Data provided:
(** The time of the newest alarm: a violation raises one when it completes
    [sustained] of them in a row, and later in the run when the alarm before
    it is an hour old. *)
Fixpoint last_alarm (past : obs) : float :=
  match past with
  | [] => 0%float
  | (now, violating) :: past =>
      if violating && ((run_length past + 1 =? sustained)
                       || (sustained <? run_length past + 1) && fle 3600%float (now - last_alarm past)%float)
      then now else last_alarm past
  end.

(** The notification an observation asks for, with its recovery flag. *)
Definition due (past : obs) (now : float) (violating : bool) : option bool :=
  if violating then
    if (run_length past + 1 =? sustained)
       || (sustained <? run_length past + 1) && fle 3600%float (now - last_alarm past)%float
    then Some false else None
  else if sustained <=? run_length past then Some true else None.

Definition state_of (past : obs) : alert_state :=
  let n := run_length past in
  mk_alert_state (if n =? 0 then StOk else if n <? sustained then StPending else StFiring) n
    (last_alarm past).

Lemma run_length_nonneg past : 0 ≤ run_length past.
Proof using. induction past as [|[? []] past IH]; cbn; lia. Qed.

Lemma transition_due past now violating :
  transition sustained now violating (state_of past)
  = (state_of ((now, violating) :: past), due past now violating).
Proof using Hs.
  pose proof (run_length_nonneg past) as Hn.
  unfold transition, state_of, due. cbn [as_status as_violation_count as_last_fired_at run_length last_alarm].
  set (n := run_length past) in *.
  generalize (fle 3600%float (now - last_alarm past)%float). intros hour.
  destruct violating; cbn [andb].
  - rewrite (proj2 (Z.eqb_neq (n + 1) 0)) by lia.
    destruct (Z.eqb_spec (n + 1) sustained) as [E|E], (Z.leb_spec sustained (n + 1)),
      (Z.ltb_spec (n + 1) sustained), (Z.ltb_spec sustained (n + 1)), (Z.eqb_spec n 0),
      (Z.ltb_spec n sustained); try lia; cbn; try done.
    all: by destruct hour.
  - destruct (Z.eqb_spec n 0), (Z.ltb_spec n sustained), (Z.leb_spec sustained n); try lia; done.
Qed.
End reference.

(** An evaluation: its time and the report of the sketch. *)
Definition evaluation : Type := float * list drift_result.

Definition result_at (dim : string) (ev : evaluation) : option drift_result :=
  od_get (drift_map_of (snd ev)) dim.

Definition alert_obs (r : alert_rule) (past : list evaluation) : obs :=
  map (λ ev, (fst ev, alert_violating r (result_at (ar_dimension r) ev))) past.

(** The evaluations, newest first, that look at a dimension. *)
Definition looks_at (r : autopilot_rule) (dim : string) (ev : evaluation) : Prop :=
  dim ∈ dims_to_eval (ap_dimension r) (drift_map_of (snd ev)).
#[local] Instance looks_at_dec r dim ev : Decision (looks_at r dim ev).
Proof. unfold looks_at. apply _. Defined.

Fixpoint stats_after (r : autopilot_rule) (dim : string) (past : list evaluation) : welford :=
  match past with
  | [] => new_welford
  | ev :: past => fst (autopilot_step r (result_at dim ev) (stats_after r dim past))
  end.

Fixpoint autopilot_obs (r : autopilot_rule) (dim : string) (past : list evaluation) : obs :=
  match past with
  | [] => []
  | ev :: past =>
      (fst ev, snd (autopilot_step r (result_at dim ev) (stats_after r dim past)))
      :: autopilot_obs r dim past
  end.

Definition seen (r : autopilot_rule) (dim : string) (past : list evaluation) : list evaluation :=
  filter (looks_at r dim) past.

(** The notifications of one rule at an evaluation, after the evaluations
    [past]. *)
Definition tell (r : rule) (result : option drift_result) (n : option bool) : list notice :=
  match n with Some recovery => [mk_notice r result recovery] | None => [] end.

(** The state an autopilot rule has for one dimension. *)
Definition dim_state (a : autopilot_rule) (dim : string) (past : list evaluation) : cusum_state :=
  mk_cusum_state (stats_after a dim past) (state_of (ap_sustained_windows a) (autopilot_obs a dim past)).

Definition dim_notices (a : autopilot_rule) (dim : string) (past : list evaluation) (ev : evaluation)
    : list notice :=
  tell (RAuto a) (result_at dim ev) (due (ap_sustained_windows a) (autopilot_obs a dim past) (fst ev)
    (snd (autopilot_step a (result_at dim ev) (stats_after a dim past)))).

Definition expected (r : rule) (past : list evaluation) (ev : evaluation) : list notice :=
  match r with
  | RAlert a =>
      let result := result_at (ar_dimension a) ev in
      tell r result (due (ar_sustained_windows a) (alert_obs a past) (fst ev) (alert_violating a result))
  | RAuto a =>
      concat (map (λ dim, dim_notices a dim (seen a dim past) ev)
        (dims_to_eval (ap_dimension a) (drift_map_of (snd ev))))
  end.

(** ** The engine *)

Inductive engine_op := AddRule (r : rule) | Evaluate (now : float) (drifts : list drift_result).

Fixpoint run_engine (os : list engine_op) : M engine (list (list notice)) :=
  match os with
  | [] => mret []
  | AddRule r :: os => add_rule r ;;; run_engine os
  | Evaluate now drifts :: os =>
      e <- mget ;;
      ns <- eval_rules now drifts (en_rules e) ;;
      nss <- run_engine os ;;
      mret (ns :: nss)
  end.

Definition rules_of (os : list engine_op) : list rule :=
  omap (λ o, match o with AddRule r => Some r | _ => None end) os.

(** The evaluations since the rule [name] was added, newest first; so are the
    operations [past]. *)
Fixpoint since (name : string) (past : list engine_op) : list evaluation :=
  match past with
  | [] => []
  | AddRule r :: past => if decide (rule_name r = name) then [] else since name past
  | Evaluate now drifts :: past => (now, drifts) :: since name past
  end.

Fixpoint expected_run (past os : list engine_op) : list (list notice) :=
  match os with
  | [] => []
  | AddRule r :: os => expected_run (AddRule r :: past) os
  | Evaluate now drifts :: os =>
      concat (map (λ r, expected r (since (rule_name r) past) (now, drifts)) (reverse (rules_of past)))
      :: expected_run (Evaluate now drifts :: past) os
  end.

Lemma drift_map_nodup ds : NoDup (od_keys (drift_map_of ds)).
Proof.
  unfold drift_map_of. assert (NoDup (od_keys (@nil (string * drift_result)))) as H by constructor.
  revert H. generalize (@nil (string * drift_result)). induction ds as [|d ds IH]; intros m Hm; cbn; [done|].
  apply IH. by apply od_set_nodup.
Qed.

Lemma dims_nodup dim ds : NoDup (dims_to_eval dim (drift_map_of ds)).
Proof.
  unfold dims_to_eval. case_decide; [apply drift_map_nodup|apply NoDup_singleton].
Qed.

The problem:
Above are the records; from them, give again exactly the lines from the one containing "match n with" through the one containing "(dims_to_eval (ap_dimension a)", both included.

Exercise response:
  match n with Some recovery => [mk_notice r result recovery] | None => [] end.

(** The state an autopilot rule has for one dimension. *)
Definition dim_state (a : autopilot_rule) (dim : string) (past : list evaluation) : cusum_state :=
  mk_cusum_state (stats_after a dim past) (state_of (ap_sustained_windows a) (autopilot_obs a dim past)).

Definition dim_notices (a : autopilot_rule) (dim : string) (past : list evaluation) (ev : evaluation)
    : list notice :=
  tell (RAuto a) (result_at dim ev) (due (ap_sustained_windows a) (autopilot_obs a dim past) (fst ev)
    (snd (autopilot_step a (result_at dim ev) (stats_after a dim past)))).

Definition expected (r : rule) (past : list evaluation) (ev : evaluation) : list notice :=
  match r with
  | RAlert a =>
      let result := result_at (ar_dimension a) ev in
      tell r result (due (ar_sustained_windows a) (alert_obs a past) (fst ev) (alert_violating a result))
  | RAuto a =>
      concat (map (λ dim, dim_notices a dim (seen a dim past) ev)
        (dims_to_eval (ap_dimension a) (drift_map_of (snd ev))))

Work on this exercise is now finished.